[Saved data entries]
* * * * * * *
Section Objects.
Context {F : Type} {ops : FloatOps F} {dt : IntDtype}.

(** A [Repetition] object: its fields, with a reference to the
    [adc_usage] tensor. *)
Record Object : Type := mkObject {
  o_pulse : Pulse F;
  o_event_count : nat;
  o_event_time : Tensor F;
  o_gradm : Tensor F;
  o_adc_phase : Tensor F;
  o_adc_usage : loc
}.

(** The repetition objects and the integer tensors that exist. *)
Record Store : Type := mkStore {
  objects : gmap loc Object;
  tensors : gmap loc (Tensor Z)
}.

(** The value of an object whose [adc_usage] tensor holds [t]. *)
Definition object_value (o : Object) (t : Tensor Z) : Repetition F :=
  mkRepetition (o_pulse o) (o_event_count o) (o_event_time o) (o_gradm o)
    (o_adc_phase o) t.

(** The object with the fields of [rep] and the [adc_usage] tensor [t]. *)
Definition object_of (rep : Repetition F) (t : loc) : Object :=
  mkObject (pulse rep) (event_count rep) (event_time rep) (gradm rep)
    (adc_phase rep) t.

(** The current value of the object behind a reference: its fields, with
    the current contents of its [adc_usage] tensor. *)
Definition load (h : Store) (r : loc) : option (Repetition F) :=
  match objects h !! r with
  | Some o =>
      match tensors h !! o_adc_usage o with
      | Some t => Some (object_value o t)
      | None => None
      end
  | None => None
  end.

#[global] Instance Store_lookup : Lookup loc (Repetition F) Store :=
  λ r h, load h r.

(** The store with the object [r] set to a repetition that has the fields of
    [rep] and an [adc_usage] tensor of its own, a new tensor with the
    contents of [adc_usage rep]. *)
#[global] Instance Store_insert : Insert loc (Repetition F) Store :=
  λ r rep h,
    let t := fresh (dom (tensors h)) in
    mkStore (<[r := object_of rep t]> (objects h))
      (<[t := adc_usage rep]> (tensors h)).

#[global] Instance Store_empty : Empty Store := mkStore ∅ ∅.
* * * * * * *
**What the exercise asks**
Copy exactly the lines from the top of the entries through the line with "λ r h, load h r." in it, please, keeping both ends and adding nothing.

**Task solution**
Section Objects.
Context {F : Type} {ops : FloatOps F} {dt : IntDtype}.

(** A [Repetition] object: its fields, with a reference to the
    [adc_usage] tensor. *)
Record Object : Type := mkObject {
  o_pulse : Pulse F;
  o_event_count : nat;
  o_event_time : Tensor F;
  o_gradm : Tensor F;
  o_adc_phase : Tensor F;
  o_adc_usage : loc
}.

(** The repetition objects and the integer tensors that exist. *)
Record Store : Type := mkStore {
  objects : gmap loc Object;
  tensors : gmap loc (Tensor Z)
}.

(** The value of an object whose [adc_usage] tensor holds [t]. *)
Definition object_value (o : Object) (t : Tensor Z) : Repetition F :=
  mkRepetition (o_pulse o) (o_event_count o) (o_event_time o) (o_gradm o)
    (o_adc_phase o) t.

(** The object with the fields of [rep] and the [adc_usage] tensor [t]. *)
Definition object_of (rep : Repetition F) (t : loc) : Object :=
  mkObject (pulse rep) (event_count rep) (event_time rep) (gradm rep)
    (adc_phase rep) t.

(** The current value of the object behind a reference: its fields, with
    the current contents of its [adc_usage] tensor. *)
Definition load (h : Store) (r : loc) : option (Repetition F) :=
  match objects h !! r with
  | Some o =>
      match tensors h !! o_adc_usage o with
      | Some t => Some (object_value o t)
      | None => None
      end
  | None => None
  end.

#[global] Instance Store_lookup : Lookup loc (Repetition F) Store :=
  λ r h, load h r.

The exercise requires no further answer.